If only he could make her understand how deeply she’d touched his life. When he looked in his shaving mirror, he no longer saw reflected there the lonely shadows that had plagued him all of his life.
A rush of emotion welled up in him and left him with a sense of deep longing.
He had traveled straight to Chicago from Europe, not even stopping at Ravenhall. He’d been gone nearly two months, two months in which he had literally found himself, along with a mountain of relatives. Cousins, aunts, uncles, and a wonderful set of grandparents. He had been so alone, and then Grace had filled up all the holes, all the dark empty places that had tormented him so, with her love and her goodness—and now with so much family he actually chuckled aloud at the memory of all of them talking at once, each trying to be heard above the din. He had never felt so loved, so accepted.
His mother’s sister had taken him in her arms and wept at her good fortune to have a piece of her beloved twin sister back. Geni, Ja-nee. His mother’s name had been Geni Bianchi.
But how could he go about convincing Grace he was worthy of her when he had so callously abandoned her? He’d been a fool. He took the precious gift of her body, left her to care for Zia Bruna by herself, abandoned her after her life had been so recently threatened, and never once told her that she’d become the beacon of his life.
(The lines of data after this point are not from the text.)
(* ===== verification/BpfAnalysis.v ===== *)
(** The transfer functions of the BPF verifier ([bpf/verifier/src/fixpoint.rs])
    and the program descriptors they read ([bpf/verifier/src/lib.rs]).

    [Analysis] is the part of the source's struct that changes; the program,
    its intermediate form and the liveness masks are parameters.  A transfer
    function is a computation in [M]: it reads and updates the analysis, may
    fail with a [VerifyError], and [None] is a panic. *)

From Stdlib Require Import String.
From stdpp Require Import gmap.
From S2P Require Import Prelude Word BpfOpcode BpfInsn Tnum BpfScalar BpfInterp BpfRefine BpfKfunc BpfIr BpfLiveness BpfState.

(** * Programs *)

Record MapDesc : Type := mk_map {
  fd : Z;
  fd_array_idx : option Z;
  key_size : Z;
  value_size : Z;
  max_entries : Z
}.

Record ObjectField : Type := mk_field { f_offset : Z; f_size : Z }.
Record ObjectDesc : Type := mk_object { o_key : TypeKey; o_size : Z; o_fields : list ObjectField }.

Record Program : Type := mk_program {
  p_insns : list Insn;
  p_context : Context;
  ctx_fields : list ArgDesc;
  kfuncs : list KfuncDesc;
  maps : list MapDesc;
  objects : list ObjectDesc
}.

Definition ARENA_WINDOW_BYTES : Z := Z.shiftl 4 30.
Definition MAX_CALL_DEPTH : Z := 8.
Definition DEFAULT_FUEL : Z := Z.shiftl 1 20.

Record FaultSite : Type := mk_fault { fs_insn : nat; dst_reg : option Z; arena : bool }.
Record TypedLoadSite : Type := mk_typed { tl_insn : nat; field_offset : Z; tl_size : Z }.
Record KfuncCallSite : Type := mk_call_site {
  kc_insn : nat; kc_id : Z; kc_addr : Z; kc_may_suspend : bool; kc_context : Context
}.

(** What the analysis accumulates. *)
Record Analysis : Type := mk_analysis {
  fault_sites : list FaultSite;
  bare_access_sites : list nat;
  typed_load_sites : list TypedLoadSite;
  kfunc_calls : list KfuncCallSite;
  uses_arena : bool;
  an_entry : list (option AbsState);
  an_depth : list Z;
  current : nat
}.
(* ===== verification/BpfArithSound.v ===== *)
(** The transfer functions of the verifier against the interpreter: from a
    machine the state denotes, an instruction the verifier accepts does not
    trap, and reaches a machine the new state denotes. *)

From stdpp Require Import gmap.
From S2P Require Import Prelude Word BpfOpcode BpfInsn BpfEncode Tnum TnumSound BpfScalar ScalarSound ScalarOps BpfInterp.
From S2P Require Import BpfRefine ScalarInterp BpfMachine BpfKfunc BpfIr BpfLiveness BpfState BpfAnalysis BpfStateSound BpfStackSound BpfTriple.
Import AbsValue analysis.

Lemma wrap_add_r w x y : wrap w (x + wrap w y) = wrap w (x + y).
Proof. by rewrite Z.add_comm, wrap_add_l, Z.add_comm. Qed.

Lemma wrap_sub_r w x y : wrap w (x - wrap w y) = wrap w (x - y).
Proof. unfold wrap. apply Zminus_mod_idemp_r. Qed.

Section Sound.
Context (len : Z).

(** * Flows *)

(** The step does not trap, and continues in a machine of [st]. *)
Definition flow_in (m : Machine) (st : AbsState) (f : interp.Flow) : Prop :=
  match f with
  | interp.Continue _ m' => m'.(m_ctx) = m.(m_ctx) /\ smember_state len st m'
  | interp.Return (Ok _) _ | interp.Return (Err Unsupported) _ => True
  | interp.Return _ _ => False
  end.

Definition sound_flow (m : Machine) (st : AbsState) (o : option interp.Flow) : Prop := exists f, o = Some f /\ flow_in m st f.

Lemma sound_unsupported m st m' : sound_flow m st (Some (interp.Return (Err Unsupported) m')).
Proof. by eexists. Qed.

(** * Registers *)

Section Machine.
Context (m : Machine) (Hm : machine_ok m) (st : AbsState) (Hst : smember_state len st m).

Lemma reg_member i v : st.(regs) !! i = Some v -> exists x, m.(m_regs) !! i = Some x /\ vmember len v x /\ is_u 64 x.
Proof using Hm Hst.
  intros E. destruct (Forall2_lookup_l _ _ _ _ _ (ms_regs _ _ _ Hst) E) as (x & Ex & V). exists x. split_and!; [done | done |].
  by apply (Forall_lookup_1 _ _ _ _ (ok_m_regs m Hm) Ex).
Qed.

Lemma source_member src wide v : source_ok src -> source_is st src wide v ->
  exists x, interp.val m src wide = Some x /\ vmember len v x /\ is_u 64 x.
Proof using Hm Hst.
  destruct src as [k | r]; simpl; intros Hs; [intros -> | intros [E _]; by apply reg_member].
  eexists. split; [done |]. assert (K : is_i 64 k) by (apply (is_i_mono 32); [lia | done]).
  destruct wide; simpl; [split; [by apply smember_constant | auto with word] |].
  assert (R : is_i 64 (u32 k)) by (pose proof (wrap_range 32 eq_refl k); unfold is_i, is_u in *; simpl in *; lia).
  pose proof (smember_constant (u32 k) R) as S. rewrite (wrap_small 64) in S; [split; [done |] |];
    pose proof (wrap_range 32 eq_refl k); unfold is_u in *; lia.
Qed.

Lemma sound_assign next dst v x : reg_ok dst -> vmember len v x ->
  sound_flow m (assign st (reg_usize dst) v) (let* m' := interp.set_reg m dst x in Some (interp.Continue next m')).
Proof using Hm Hst.
  intros Hr V. unfold interp.set_reg. destruct (get_reg_total m dst Hm Hr) as (w & -> & _). eexists. split; [done |].
  destruct Hst as [R S]. split; [done |]. split; simpl; [by apply Forall2_insert |].
  intros i sl E. destruct (S i sl E). by split.
Qed.
End Machine.


(** ** Arithmetic *)

Section Step.
Context (init : AbsState) (ctx : Machine -> Prop).

(** The new state is well formed and covers the instruction. *)
Definition covered (op : Decoded) (st st' : AbsState) : Prop :=
  state_wf st' /\
  forall next m, machine_ok m -> ctx m -> smember_state len st m -> sound_flow m st' (interp.exec op next m).

Lemma source_wf st src wide v : state_wf st -> source_ok src -> source_is st src wide v -> vwf v.
Proof.
  intros W. destruct src as [k | r]; simpl; [intros Hk -> | intros _ [E _]; eauto with wf]. apply swf_constant.
  destruct wide; [apply (is_i_mono 32); [lia | done] |]. pose proof (wrap_range 32 eq_refl k). unfold is_i, is_u in *. simpl in *. lia.
Qed.

(** Pointer arithmetic in one region. *)
Lemma pointer_add p b x y : swf p.(p_off) -> swf b -> pmember len p x -> smember b y ->
  pmember len (ptr.set_off p (scalar.add p.(p_off) b)) (u64 (x + y)) /\
  pmember len (ptr.set_off p (scalar.sub p.(p_off) b)) (u64 (x - y)).
Proof.
  intros Wp Wb (C & base & o & Hb & Ho & ->) Hy. split.
  - split; [exact C |]. exists base, (u64 (o + y)). split; [done |]. split; [by apply add_sound |].
    rewrite wrap_add_l, wrap_add_r. f_equal. lia.
  - split; [exact C |]. exists base, (u64 (o - y)). split; [done |]. split; [by apply sub_sound |].
    rewrite wrap_sub_l, wrap_add_r. f_equal. lia.
Qed.

Lemma pointer_diff p q x y : swf p.(p_off) -> swf q.(p_off) -> p.(p_class) = q.(p_class) -> pmember len p x -> pmember len q y ->
  smember (scalar.sub p.(p_off) q.(p_off)) (u64 (x - y)).
Proof.
  intros Wp Wq E (_ & base & o & Hb & Ho & ->) (_ & base' & o' & Hb' & Ho' & ->). rewrite E in Hb. simplify_eq.
  replace (u64 (u64 (base + o) - u64 (base + o'))) with (u64 (o - o')); [by apply sub_sound |].
  rewrite wrap_sub_l, wrap_sub_r. f_equal. lia.
Qed.

Lemma no_pointer p x : region_base p.(p_class) = None -> ~ pmember len p x.
Proof. intros E (_ & base & o & Hb & _). congruence. Qed.

(** The three cases of an arithmetic instruction that are accepted. *)
Definition alu_result (st : AbsState) (wide : bool) (op : AluOp) (dst : Reg) (src : Source) (out : AbsValue) : Prop :=
  exists d s, st.(regs) !! reg_usize dst = Some d /\ source_is st src wide s /\
  match d, s with
  | Scalar a, Scalar b => out = Scalar (scalar.alu a op wide b)
  | Ptr p, _ =>
      p.(p_class) = PtrClass.Arena /\ vwf out \/
      wide = true /\
      ((exists b, s = Scalar b /\ op = AluOp.Add /\ out = Ptr (ptr.set_off p (scalar.add p.(p_off) b))) \/
       (exists b, s = Scalar b /\ op = AluOp.Sub /\ out = Ptr (ptr.set_off p (scalar.sub p.(p_off) b))) \/
       (exists q, s = Ptr q /\ op = AluOp.Sub /\ p.(p_class) = q.(p_class) /\ out = Scalar (scalar.sub p.(p_off) q.(p_off))))
  | _, _ => False
  end.

Lemma spec_alu st at_ wide op dst src : state_wf st -> source_ok src ->
  spec len init (alu st at_ wide op dst src)
    (fun st' => exists out, alu_result st wide op dst src out /\ st' = assign st (reg_usize dst) out).
Proof.
  intros W Hs. eapply spec_bind; [apply spec_get |]. intros d [Ed _]. eapply spec_bind; [apply spec_source |]. intros s Es.
  eapply (spec_bind _ _ _ _ (alu_result st wide op dst src)).
  2: { intros out Ho. eapply spec_weaken; [apply spec_set |]. intros st' ->. by exists out. }
  pose proof (get_reg_wf _ _ _ W Ed) as Wd. pose proof (source_wf _ _ _ _ W Hs Es) as Ws.
  destruct d as [| a | p]; [apply spec_fail | |].
  - destruct s as [| b | q]; [apply spec_fail | | apply spec_fail]. apply spec_ret. exists (Scalar a), (Scalar b). done.
  - case_bool_decide as Ec.
    { eapply spec_bind; [by apply (spec_modify _ _ _ (fun _ => True)) |]. intros _ _. apply spec_ret. exists (Ptr p), s.
      split_and!; [done | done |]. left. split; [done |]. simpl in *. destruct op, s; auto with wf swf. }
    destruct s as [| b | q]; [apply spec_fail | |].
    + destruct wide; [| apply spec_fail]. simpl. case_match; [| apply spec_fail].
      destruct op; try apply spec_fail; apply spec_ret; exists (Ptr p), (Scalar b); split_and!; try done; right; split; eauto 10.
    + destruct wide; [| apply spec_fail]. simpl. destruct op; try apply spec_fail. simpl.
      case_bool_decide; [| apply spec_fail]. simpl. case_match; [| apply spec_fail]. apply spec_ret.
      exists (Ptr p), (Ptr q). split_and!; try done. right. split; eauto 10.
Qed.

Lemma step_alu st at_ wide op dst src : state_wf st -> reg_ok dst -> source_ok src ->
  spec len init (alu st at_ wide op dst src) (covered (Decoded.Alu wide op dst src) st).
Proof.
  intros W Hr Hs. eapply spec_weaken; [by apply spec_alu |]. intros st' (out & (d & s & Ed & Es & H) & ->).
  pose proof (get_reg_wf _ _ _ W Ed) as Wd. pose proof (source_wf _ _ _ _ W Hs Es) as Ws.
  assert (Wo : vwf out).
  { destruct d as [| a | p]; [done | destruct s; try done; subst; by apply alu_wf |].
    destruct H as [[_ ?] | (_ & [(b & -> & _ & ->) | [(b & -> & _ & ->) | (q & -> & _ & _ & ->)]])]; simpl in *; auto with swf. }
  split; [auto with wf |]. intros next m Hm _ Hst. destruct (reg_member m Hm st Hst _ _ Ed) as (x & Ex & Vx & Ux).
  destruct (source_member m Hm st Hst src wide s Hs Es) as (y & Ey & Vy & Uy). cbn [interp.exec]. rewrite Ey. unfold interp.get_reg. rewrite Ex.
  apply sound_assign; [done | done | done |].
  destruct d as [| a | p]; [done | |].
  - destruct s as [| b | q]; try done. subst out. destruct wide; [by apply alu_wide_sound | by apply alu_narrow_sound].
  - destruct H as [[Ec _] | (-> & [(b & -> & -> & ->) | [(b & -> & -> & ->) | (q & -> & -> & Ec & ->)]])].
    + destruct (no_pointer p x); [by rewrite Ec | done].
    + by apply (pointer_add p b x y).
    + by apply (pointer_add p b x y).
    + by apply pointer_diff.
Qed.

(** One register from itself. *)
Lemma step_unary op st at_ dst f g : state_wf st -> reg_ok dst -> sound1 f g ->
  (forall next m, interp.exec op next m =
     let* d := interp.get_reg m dst in let* m := interp.set_reg m dst (g d) in Some (interp.Continue next m)) ->
  spec len init (let! d := get_scalar st at_ dst in set st at_ dst (Scalar (f d))) (covered op st).
Proof.
  intros W Hr F Ex. eapply spec_bind; [apply spec_get_scalar |]. intros d Ed. eapply spec_weaken; [apply spec_set |]. intros st' ->.
  destruct (F d (get_reg_wf _ _ _ W Ed)) as [Wf Sf]. split; [auto with wf |]. intros next m Hm _ Hst.
  destruct (reg_member m Hm st Hst _ _ Ed) as (x & Er & Vx & Ux). rewrite Ex. unfold interp.get_reg at 1. rewrite Er. simpl.
  apply sound_assign; auto. by apply Sf.
Qed.

Lemma step_mov st at_ wide dst src se : state_wf st -> reg_ok dst -> source_ok src -> se ∈ [None; Some 8; Some 16; Some 32] ->
  spec len init
    (let! v := source st at_ src wide in
     set st at_ dst (match v with
                     | Ptr p => if wide && bool_decide (se = None) then Ptr p else UNKNOWN_SCALAR
                     | Scalar s => Scalar (scalar.mov_op s wide se)
                     | NotInit => NotInit
                     end)) (covered (Decoded.Mov wide dst src se) st).
Proof.
  intros W Hr Hs Hse. eapply spec_bind; [apply spec_source |]. intros v Ev. eapply spec_weaken; [apply spec_set |]. intros st' ->.
  assert (Pos : forall bits, se = Some bits -> 0 < bits) by (by apply mov_width_pos).
  pose proof (source_wf _ _ _ _ W Hs Ev) as Wv.
  assert (Wo : vwf (match v with
                    | Ptr p => if wide && bool_decide (se = None) then Ptr p else UNKNOWN_SCALAR
                    | Scalar s => Scalar (scalar.mov_op s wide se)
                    | NotInit => NotInit
                    end)).
  { destruct v as [| s | p]; [done | by apply (mov_op_sound wide se Pos) |]. destruct (_ && _); [done | apply swf_UNKNOWN]. }
  split; [auto with wf |]. intros next m Hm _ Hst. destruct (source_member m Hm st Hst src wide v Hs Ev) as (x & Ex & Vx & Ux).
  cbn [interp.exec]. rewrite Ex. simpl. apply sound_assign; auto. destruct v as [| s | p]; [done | by apply (mov_op_sound wide se Pos) |].
  destruct wide; [case_bool_decide; [by subst |] |]; apply vmember_unknown;
    by apply (unary_words x Ux _ ByteOrder.Little 0 se).
Qed.

Lemma step_div st at_ wide signed dst src : state_wf st -> reg_ok dst -> source_ok src ->
  spec len init
    (let! d := get_scalar st at_ dst in
     let! s := scalar_source st at_ src wide in
     let! q := expect (scalar.div_op d wide signed s) in
     set st at_ dst (Scalar q)) (covered (Decoded.Div wide signed dst src) st).
Proof.
  intros W Hr Hs. eapply spec_bind; [apply spec_get_scalar |]. intros d Ed. eapply spec_bind; [apply spec_scalar_source |]. intros s Es.
  eapply spec_bind; [by apply spec_expect with (Q := fun q => scalar.div_op d wide signed s = Some q) |]. intros q Eq.
  eapply spec_weaken; [apply spec_set |]. intros st' ->.
  pose proof (get_reg_wf _ _ _ W Ed) as Wd. pose proof (source_wf _ _ _ _ W Hs Es) as Ws. simpl in Wd, Ws.
  split; [apply assign_wf; [done | exact (div_op_wf d wide signed s q Wd Ws Eq)] |]. intros next m Hm _ Hst.
  destruct (reg_member m Hm st Hst _ _ Ed) as (x & Er & Vx & Ux). destruct (source_member m Hm st Hst src wide _ Hs Es) as (y & Ey & Vy & Uy).
  cbn [interp.exec]. rewrite Ey. unfold interp.get_reg. rewrite Er. apply sound_assign; auto.
  destruct (div_mod_sound wide signed d s x y Wd Ws Vx Vy) as [(q' & Eq' & _ & M) _]. rewrite Eq in Eq'. by injection Eq' as <-.
Qed.

Lemma step_mod st at_ wide signed dst src : state_wf st -> reg_ok dst -> source_ok src ->
  spec len init
    (let! d := get_scalar st at_ dst in
     let! s := scalar_source st at_ src wide in
     set st at_ dst (Scalar (scalar.mod_op d wide signed s))) (covered (Decoded.Mod wide signed dst src) st).
Proof.
  intros W Hr Hs. eapply spec_bind; [apply spec_get_scalar |]. intros d Ed. eapply spec_bind; [apply spec_scalar_source |]. intros s Es.
  eapply spec_weaken; [apply spec_set |]. intros st' ->.
  pose proof (get_reg_wf _ _ _ W Ed) as Wd. pose proof (source_wf _ _ _ _ W Hs Es) as Ws. simpl in Wd, Ws.
  split; [apply assign_wf; [done | exact (mod_op_wf d wide signed s Wd Ws)] |]. intros next m Hm _ Hst.
  destruct (reg_member m Hm st Hst _ _ Ed) as (x & Er & Vx & Ux). destruct (source_member m Hm st Hst src wide _ Hs Es) as (y & Ey & Vy & Uy).
  cbn [interp.exec]. rewrite Ey. unfold interp.get_reg. rewrite Er. apply sound_assign; auto.
  by destruct (div_mod_sound wide signed d s x y Wd Ws Vx Vy) as [_ [_ M]].
Qed.
End Step.
End Sound.
(* ===== verification/BpfStepSound.v ===== *)
(** One instruction of the verifier: calls keep the state well formed, and
    every instruction is covered; and both edges of a conditional jump. *)

From stdpp Require Import gmap.
From S2P Require Import Prelude Word BpfOpcode BpfInsn BpfEncode Tnum TnumSound BpfScalar ScalarSound ScalarOps BpfInterp.
From S2P Require Import BpfRefine ScalarInterp BpfMachine BpfKfunc BpfIr BpfLiveness BpfState BpfAnalysis BpfStateSound BpfStackSound BpfTriple.
From S2P Require Import BpfArithSound BpfAccessSound.
Import AbsValue analysis.

Section Step.
Context (len : Z) (init : AbsState) (ir : Ir) (prog : Program) (live : Masks).

(** What [verify] checks of the descriptors before the analysis. *)
Record program_ok : Prop := {
  po_fields : Forall field_ok prog.(ctx_fields);
  po_kfuncs : Forall (fun k => field_ok k.(k_ret)) prog.(kfuncs)
}.

(** * Calls *)

Lemma frame_pointer_wf : vwf (Ptr ptr.frame_pointer).
Proof. apply swf_constant. auto with word. Qed.

Lemma region_wf c n : vwf (Ptr (ptr.region c n)).
Proof. apply swf_constant. auto with word. Qed.

Lemma fresh_wf : state_wf (mk_state (<[10%nat := Ptr ptr.frame_pointer]> (replicate 11 NotInit)) stack.default []).
Proof.
  split; simpl; [done | | apply default_wf]. by repeat constructor.
Qed.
He trudged through the unshoveled snow on her sidewalk, deciding he would perform that mundane task for her as soon as he’d kissed her thoroughly, if she would allow the intimacy. She would have to receive him. He would insist, beg.
Get down on one knee.
On both knees, if necessary. He smiled at the thought. He would gladly spend all his remaining days on his knees for her if she would send just one smile his way. One crooked, beautiful, mind-boggling smile.
Jared stomped the snow from his shoes and raised his fist to knock on the door. As he did, he glanced at the mailbox mounted nearby. Charles and Amelia Brown was printed clearly on a white label affixed to the metal flap.